When the line containing "processed) as [text|cause]." is reached, include it and end there; set down verbatim every line before it, starting at the top of the records.

<<<<

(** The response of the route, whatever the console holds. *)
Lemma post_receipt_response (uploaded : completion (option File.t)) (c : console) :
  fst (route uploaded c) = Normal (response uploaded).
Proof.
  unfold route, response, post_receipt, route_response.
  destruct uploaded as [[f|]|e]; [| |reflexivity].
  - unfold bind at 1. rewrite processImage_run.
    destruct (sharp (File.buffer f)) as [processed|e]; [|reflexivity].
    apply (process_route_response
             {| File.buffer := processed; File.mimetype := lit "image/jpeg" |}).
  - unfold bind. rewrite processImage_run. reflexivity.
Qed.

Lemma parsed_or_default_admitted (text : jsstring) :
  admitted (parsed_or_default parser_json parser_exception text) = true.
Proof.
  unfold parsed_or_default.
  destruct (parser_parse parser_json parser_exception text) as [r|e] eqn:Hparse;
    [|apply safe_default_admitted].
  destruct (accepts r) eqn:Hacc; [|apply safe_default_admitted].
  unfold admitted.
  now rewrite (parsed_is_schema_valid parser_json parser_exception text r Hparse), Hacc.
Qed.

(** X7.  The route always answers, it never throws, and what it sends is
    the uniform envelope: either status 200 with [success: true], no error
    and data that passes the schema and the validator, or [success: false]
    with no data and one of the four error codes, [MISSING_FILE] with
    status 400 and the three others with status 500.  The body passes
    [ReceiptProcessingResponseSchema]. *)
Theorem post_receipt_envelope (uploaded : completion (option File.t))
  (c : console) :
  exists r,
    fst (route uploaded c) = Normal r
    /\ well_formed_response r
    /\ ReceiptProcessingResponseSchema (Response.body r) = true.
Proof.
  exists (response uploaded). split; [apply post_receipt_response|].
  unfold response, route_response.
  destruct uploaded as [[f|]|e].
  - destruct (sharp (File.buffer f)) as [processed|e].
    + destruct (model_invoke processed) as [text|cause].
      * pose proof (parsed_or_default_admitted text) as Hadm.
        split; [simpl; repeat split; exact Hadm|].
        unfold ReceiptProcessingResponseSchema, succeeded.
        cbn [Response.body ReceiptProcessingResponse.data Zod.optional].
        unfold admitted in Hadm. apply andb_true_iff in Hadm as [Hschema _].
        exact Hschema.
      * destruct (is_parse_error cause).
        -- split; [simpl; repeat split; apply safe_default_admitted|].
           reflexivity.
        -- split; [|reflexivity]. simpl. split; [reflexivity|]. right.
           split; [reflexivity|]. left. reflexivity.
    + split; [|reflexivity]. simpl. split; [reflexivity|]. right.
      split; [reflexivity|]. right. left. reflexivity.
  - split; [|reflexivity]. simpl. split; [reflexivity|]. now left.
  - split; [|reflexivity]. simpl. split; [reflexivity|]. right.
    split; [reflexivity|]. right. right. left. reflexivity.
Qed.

>>>>

• **Solution for this exercise**
(** The response of the route, whatever the console holds. *)
Lemma post_receipt_response (uploaded : completion (option File.t)) (c : console) :
  fst (route uploaded c) = Normal (response uploaded).
Proof.
  unfold route, response, post_receipt, route_response.
  destruct uploaded as [[f|]|e]; [| |reflexivity].
  - unfold bind at 1. rewrite processImage_run.
    destruct (sharp (File.buffer f)) as [processed|e]; [|reflexivity].
    apply (process_route_response
             {| File.buffer := processed; File.mimetype := lit "image/jpeg" |}).
  - unfold bind. rewrite processImage_run. reflexivity.
Qed.

Lemma parsed_or_default_admitted (text : jsstring) :
  admitted (parsed_or_default parser_json parser_exception text) = true.
Proof.
  unfold parsed_or_default.
  destruct (parser_parse parser_json parser_exception text) as [r|e] eqn:Hparse;
    [|apply safe_default_admitted].
  destruct (accepts r) eqn:Hacc; [|apply safe_default_admitted].
  unfold admitted.
  now rewrite (parsed_is_schema_valid parser_json parser_exception text r Hparse), Hacc.
Qed.

(** X7.  The route always answers, it never throws, and what it sends is
    the uniform envelope: either status 200 with [success: true], no error
    and data that passes the schema and the validator, or [success: false]
    with no data and one of the four error codes, [MISSING_FILE] with
    status 400 and the three others with status 500.  The body passes
    [ReceiptProcessingResponseSchema]. *)
Theorem post_receipt_envelope (uploaded : completion (option File.t))
  (c : console) :
  exists r,
    fst (route uploaded c) = Normal r
    /\ well_formed_response r
    /\ ReceiptProcessingResponseSchema (Response.body r) = true.
Proof.
  exists (response uploaded). split; [apply post_receipt_response|].
  unfold response, route_response.
  destruct uploaded as [[f|]|e].
  - destruct (sharp (File.buffer f)) as [processed|e].
    + destruct (model_invoke processed) as [text|cause].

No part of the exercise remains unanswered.